Retype word for word the lines of the data below, from the first to the one bearing "entry; other checks", with that one included.

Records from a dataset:
───
(* ===== verification/RateLimit.v ===== *)
(** * Request limits (crates/backend/src/rate_limit.rs)

    Trusted proxies and the client address of a request ([Proxy]), and the
    sliding-window limiter ([Limiter]) with its abstract specification, a log
    of the admitted requests ([Window]). *)
From stdpp Require Import sorting.
From S2P Require Import Prelude Text.
From Stdlib Require Import Ascii.

Local Open Scope Z_scope.

(** ** Addresses of the standard library *)
Module Net.
(** An address is the integer of its octets, as [u32::from] and [u128::from] read it. *)
Inductive IpAddr := V4 (a : Z) | V6 (a : Z).
#[global] Instance IpAddr_eq_dec : EqDecision IpAddr.
Proof. solve_decision. Defined.
Definition LOCALHOST4 : IpAddr := V4 (127 * 2 ^ 24 + 1).
(* ===== verification/LimiterThreads.v ===== *)
(** * The request limiter under concurrent checks (crates/backend/src/rate_limit.rs)

    [RateLimiter::check] reads the clock, then asks the shared DashMap whether
    it has the key and how many keys it has, and only then locks the key's
    entry; other checks and cleanups run in between.  A check is a task whose
    steps are the single operations on the map; a cleanup, of a check or of
    the periodic task, removes entries one shard after the other, with the
    time it read at its start.  Run alone, a task computes
    [RateLimit.Limiter.check]. *)
From stdpp Require Import sorting.
From S2P Require Import Prelude Text RateLimit.

Local Open Scope Z_scope.

Module LimiterThreads.
Import Limiter.
Inductive CheckTask :=
  | CheckStart (key : string) (now : Z)   (* the clock is read: about to ask contains_key *)
  | CheckNew (key : string) (now : Z)     (* not contained: about to ask len *)
  | CheckFull (key : string) (now : Z)    (* at the maximum: cleaning up *)
  | CheckCleaned (key : string) (now : Z) (* about to ask len again *)
  | CheckEntry (key : string) (now : Z)   (* about to lock the entry *)
  | CheckDone (allowed : bool).
(** [ls_admitted] records every admission: the key, the time the check read
    and the time it had the entry. *)
Record LimiterSystem := {
  ls_clock : Z; ls_limiter : RateLimiter; ls_tasks : list CheckTask; ls_admitted : list (string * Z * Z);
}.
Definition with_limiter (s : LimiterSystem) (l : RateLimiter) : LimiterSystem :=
  {| ls_clock := ls_clock s; ls_limiter := l; ls_tasks := ls_tasks s; ls_admitted := ls_admitted s |}.
Definition with_clock (s : LimiterSystem) (t : Z) : LimiterSystem :=
  {| ls_clock := t; ls_limiter := ls_limiter s; ls_tasks := ls_tasks s; ls_admitted := ls_admitted s |}.
Definition with_tasks (s : LimiterSystem) (ts : list CheckTask) : LimiterSystem :=
  {| ls_clock := ls_clock s; ls_limiter := ls_limiter s; ls_tasks := ts; ls_admitted := ls_admitted s |}.
Definition to (s : LimiterSystem) (i : nat) (t : CheckTask) : LimiterSystem := with_tasks s (<[i := t]> (ls_tasks s)).
(** The entries of [K] that [retain] visits. *)
Definition retain (l : RateLimiter) (K : gset string) (now : Z) : RateLimiter :=
  with_state l (filter (fun e : string * list Z => e.1 ∉ K \/ recent (window l) now e.2 = true) (state l)).
Definition under_way (t : CheckTask) : bool := match t with CheckDone _ => false | _ => true end.
Definition in_flight (s : LimiterSystem) : Z := Z.of_nat (length (List.filter under_way (ls_tasks s))).
Lemma check_ok b m u : check b m = Ok u <-> b = true.
Proof. destruct b, u; simpl; split; done. Qed.
Lemma for_each_ok {A} (f : A -> result ApplicationError unit) l u :
  for_each f l = Ok u <-> forall a, a ∈ l -> f a = Ok tt.
Proof.
  destruct u. induction l as [|a l IH]; simpl; [split; [intros _ x Hx; by apply elem_of_nil in Hx|done]|].
  rewrite bind_ok. split.
  - intros ([] & Ha & Hl) x [->|Hx]%elem_of_cons; [done|]. by apply IH.
  - intros H. exists tt. split; [apply H; set_solver|]. apply IH. intros x Hx. apply H. set_solver.
Qed.
Lemma unit_bind (r k : result ApplicationError unit) u : (_ ← r; k) = Ok u <-> r = Ok tt /\ k = Ok u.
Proof. rewrite bind_ok. split; [by intros ([] & ? & ?)|intros [? ?]; by exists tt]. Qed.
Lemma one_word_elem l s : one_word l s = true <-> s ∈ l.
Proof.
  unfold one_word. rewrite existsb_elem. split; [by intros (x & Hx & ->%String.eqb_eq)|].
  intros H. exists s. split; [done|apply String.eqb_refl].
Qed.
Lemma none_or_empty_false o : none_or_empty o = false <-> exists s, o = Some s /\ s <> "".
Proof. destruct o as [[|c s]|]; simpl; split; naive_solver. Qed.
Lemma is_some_true {A} (o : option A) : is_some o = true <-> exists a, o = Some a.
Proof. destruct o; simpl; naive_solver. Qed.
Lemma is_some_false {A} (o : option A) : is_some o = false <-> o = None.
Proof. destruct o; simpl; naive_solver. Qed.
Lemma operators_compile op : op ∈ TELEMETRY_OPERATORS <-> compile_operator op <> None.
Proof.
  unfold TELEMETRY_OPERATORS, compile_operator. rewrite !elem_of_cons, elem_of_nil. split.
  - intros [->|[->|[->|[->|[->|[->|[]]]]]]]; done.
  - repeat case_match; try done; repeat match goal with H : (_ =s? _) = true |- _ => apply String.eqb_eq in H end; tauto.
Qed.
Lemma triggers_compile t : t ∈ TRIGGER_TYPES <-> compile_trigger t <> None.
Proof.
  unfold TRIGGER_TYPES, compile_trigger. rewrite !elem_of_cons, elem_of_nil. split.
  - intros [->|[->|[->|[]]]]; done.
  - repeat case_match; try done; repeat match goal with H : (_ =s? _) = true |- _ => apply String.eqb_eq in H end; tauto.
Qed.
Lemma targets_compile t : t ∈ TARGET_TYPES <-> compile_target_type t <> None.
Proof.
  unfold TARGET_TYPES, compile_target_type. rewrite !elem_of_cons, elem_of_nil. split.
  - intros [->|[->|[->|[->|[]]]]]; done.
  - repeat case_match; try done; repeat match goal with H : (_ =s? _) = true |- _ => apply String.eqb_eq in H end; tauto.
Qed.
(** The negated disjunctions of the checks. *)
Ltac checked H :=
  repeat (first [rewrite negb_true_iff in H | rewrite orb_false_iff in H | rewrite negb_false_iff in H]).
Lemma validate_condition_exact trigger c :
  trigger ∈ TRIGGER_TYPES -> validate_condition trigger c = Ok tt <-> condition_valid trigger c.
Proof.
  intros Ht. split.
  - destruct c as [f b rev op v zone]. unfold validate_condition. simpl. intros H.
    destruct (String.eqb_spec trigger "telemetry") as [->|N1].
    + apply unit_bind in H as [H1%check_ok H2%check_ok]. checked H1.
      destruct H1 as [[[[Hs Hb] Hr] Hz] Ho]. apply is_some_true in Hs as [sel Hs], H2 as [n Hn].
      apply none_or_empty_false in Hb as (b' & -> & Hb), Hr as (rev' & -> & Hr). apply is_some_false in Hz as ->.
      apply one_word_elem, operators_compile in Ho. by eapply cv_telemetry.
    + destruct (String.eqb_spec trigger "geofence") as [->|N2].
      * apply check_ok in H. checked H. destruct H as [[[Hb Hr] Hz] Hc].
        apply is_some_false in Hb as ->, Hr as ->. apply none_or_empty_false in Hz as (z & -> & Hz).
        destruct (String.eqb_spec f "zone_state") as [->|].
        -- apply andb_true_iff in Hc as [->%String.eqb_eq Hv%one_word_elem]. apply cv_state; [done|set_solver].
        -- destruct (String.eqb_spec f "dwell_seconds") as [->|]; [|done].
           apply andb_true_iff in Hc as [->%String.eqb_eq Hv]. destruct (parse_i64 v) eqn:E; [|done].
           apply Z.leb_le in Hv. by eapply cv_dwell.
      * apply check_ok in H. checked H. destruct H as [[[[[Hf Hb] Hr] Hz] Ho] Hv].
        apply is_some_false in Hb as ->, Hr as ->, Hz as ->. apply String.eqb_eq in Hf as ->.
        apply one_word_elem in Ho, Hv. assert (trigger = "device_status") as -> by set_solver.
        apply cv_status; [set_solver|done].
  - intros H. destruct H as [f sel b rev op v n H1 H2 H3 H4 H5|v zone Hz Hv|v seconds zone Hz Hv Hs|op v Ho Hv];
      unfold validate_condition; simpl.
    + rewrite H1, H5. apply operators_compile, one_word_elem in H4. rewrite H4. by destruct b, rev.
    + destruct zone; [done|]. by destruct Hv as [->| ->].
    + destruct zone; [done|]. cbn. rewrite Hv. by apply Z.leb_le in Hs as ->.
    + apply one_word_elem in Hv. rewrite Hv. by destruct Ho as [->| ->].
Qed.
Lemma geofence_field c : condition_valid "geofence" c -> ci_field c = "zone_state" \/ ci_field c = "dwell_seconds".
Proof. inversion 1; simpl; auto. Qed.
Lemma validate_geofence_exact cs :
  (forall c, c ∈ cs -> condition_valid "geofence" c) -> validate_geofence cs = Ok tt <-> geofence_valid cs.
Proof.
  intros Hc. unfold validate_geofence. cbv zeta. rewrite check_ok. split.
  - intros H. checked H. destruct H as [[[[Hs Hd] Hl] Hz] Hin]. apply Nat.eqb_eq in Hs, Hl. apply Nat.ltb_ge in Hd.
    assert (length cs <= 2)%nat as Hlen by lia. destruct cs as [|a [|b [|? ?]]]; simpl in Hlen; try lia; [done| |].
    + left. exists a. split; [done|]. unfold of_field in Hs. simpl in Hs. by destruct (String.eqb_spec (ci_field a) "zone_state").
    + right. rewrite existsb_false_elem in Hz. assert (ci_zone_id b = ci_zone_id a) as Hzb.
      { specialize (Hz b ltac:(set_solver)). simpl in Hz. apply negb_false_iff, bool_decide_eq_true in Hz. done. }
      unfold of_field in *. simpl in *.
      destruct (String.eqb_spec (ci_field a) "zone_state") as [Ea|Na], (String.eqb_spec (ci_field b) "zone_state") as [Eb|Nb];
        simpl in *; try done.
      * exists a, b. destruct (geofence_field b ltac:(apply Hc; set_solver)) as [?|Ed]; [done|].
        rewrite Ea, Ed in *. simpl in *. apply negb_false_iff, String.eqb_eq in Hin. done.
      * exists b, a. destruct (geofence_field a ltac:(apply Hc; set_solver)) as [?|Ed]; [done|].
        rewrite Eb, Ed in *. simpl in *. apply negb_false_iff, String.eqb_eq in Hin. split_and!; try done. by apply perm_swap.
  - intros [(st & H & Hst)|(st & dw & H & Hst & Hdw & Hv & Hz)].
    + apply Permutation_singleton_r in H as ->. unfold of_field. simpl. rewrite Hst. simpl.
      by rewrite bool_decide_eq_true_2.
    + symmetry in H. apply Permutation_length_2_inv in H as [->| ->]; unfold of_field; simpl; rewrite Hst, Hdw; simpl;
        rewrite Hz, !bool_decide_eq_true_2, Hv by done; done.
Qed.
Section exactness.
Context {host : RuleHost}.
Lemma validate_action_exact a : validate_action a = Ok tt <-> action_valid a.
Proof.
  destruct a as [t config]. unfold validate_action. split.
  - intros H. destruct (String.eqb_spec t "webhook") as [->|].
    + apply unit_bind in H as [H1%check_ok H2]. destruct (get "url" config ≫= as_str) as [url|] eqn:E; [|done].
      simpl in *. eapply av_webhook; [done| |done]. by intros ->.
    + destruct (String.eqb_spec t "command") as [->|].
      * apply check_ok, negb_true_iff, none_or_empty_false in H as (c & Hc & Hne). by eapply av_command.
      * destruct (String.eqb_spec t "alert") as [->|]; [apply av_alert|done].
  - inversion 1 as [cfg|cfg c Hc Hne|cfg url Hu Hne Hp]; subst; simpl; [done| |].
    + rewrite Hc. simpl. by destruct c.
    + rewrite Hu. simpl. by destruct url.
Qed.
Lemma head_exact name trigger target target_id cooldown :
  (check (negb (str_is_empty (trim name) || (255 <? str_len (trim name)))) "" = Ok tt
   /\ one_word TRIGGER_TYPES trigger = true /\ one_word TARGET_TYPES target = true
   /\ negb (((target =s? "global") && is_some target_id) || ((target !=s "global") && none_or_empty target_id)) = true
   /\ (0 <=? cooldown) && (cooldown <=? 86400) = true)
  <-> head_valid name trigger target target_id cooldown.
Proof.
  rewrite check_ok, !one_word_elem, triggers_compile, targets_compile, !negb_true_iff, !orb_false_iff, Z.ltb_ge, andb_true_iff, !Z.leb_le.
  split.
  - intros ([H1 H2] & H3 & H4 & H5 & H6). split; try done.
    + split; [|done]. intros E. by rewrite E in H1.
    + destruct (target =s? "global"); simpl in H5.
      * destruct H5 as [H5 _]. by apply is_some_false.
      * destruct H5 as [_ H5]. by apply none_or_empty_false.
  - intros [[H1 H2] H3 H4 H5 H6]. split_and!; try done.
    + by destruct (trim name).
    + destruct (target =s? "global"); simpl; [by subst|done].
    + destruct (target =s? "global"); simpl; [done|]. by apply none_or_empty_false.
    + lia.
    + lia.
Qed.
───
SOLUTION FOR THIS PROBLEM:
(* ===== verification/RateLimit.v ===== *)
(** * Request limits (crates/backend/src/rate_limit.rs)

    Trusted proxies and the client address of a request ([Proxy]), and the
    sliding-window limiter ([Limiter]) with its abstract specification, a log
    of the admitted requests ([Window]). *)
From stdpp Require Import sorting.
From S2P Require Import Prelude Text.
From Stdlib Require Import Ascii.

Local Open Scope Z_scope.

(** ** Addresses of the standard library *)
Module Net.
(** An address is the integer of its octets, as [u32::from] and [u128::from] read it. *)
Inductive IpAddr := V4 (a : Z) | V6 (a : Z).
#[global] Instance IpAddr_eq_dec : EqDecision IpAddr.
Proof. solve_decision. Defined.
Definition LOCALHOST4 : IpAddr := V4 (127 * 2 ^ 24 + 1).
(* ===== verification/LimiterThreads.v ===== *)
(** * The request limiter under concurrent checks (crates/backend/src/rate_limit.rs)

    [RateLimiter::check] reads the clock, then asks the shared DashMap whether
    it has the key and how many keys it has, and only then locks the key's
    entry; other checks and cleanups run in between.  A check is a task whose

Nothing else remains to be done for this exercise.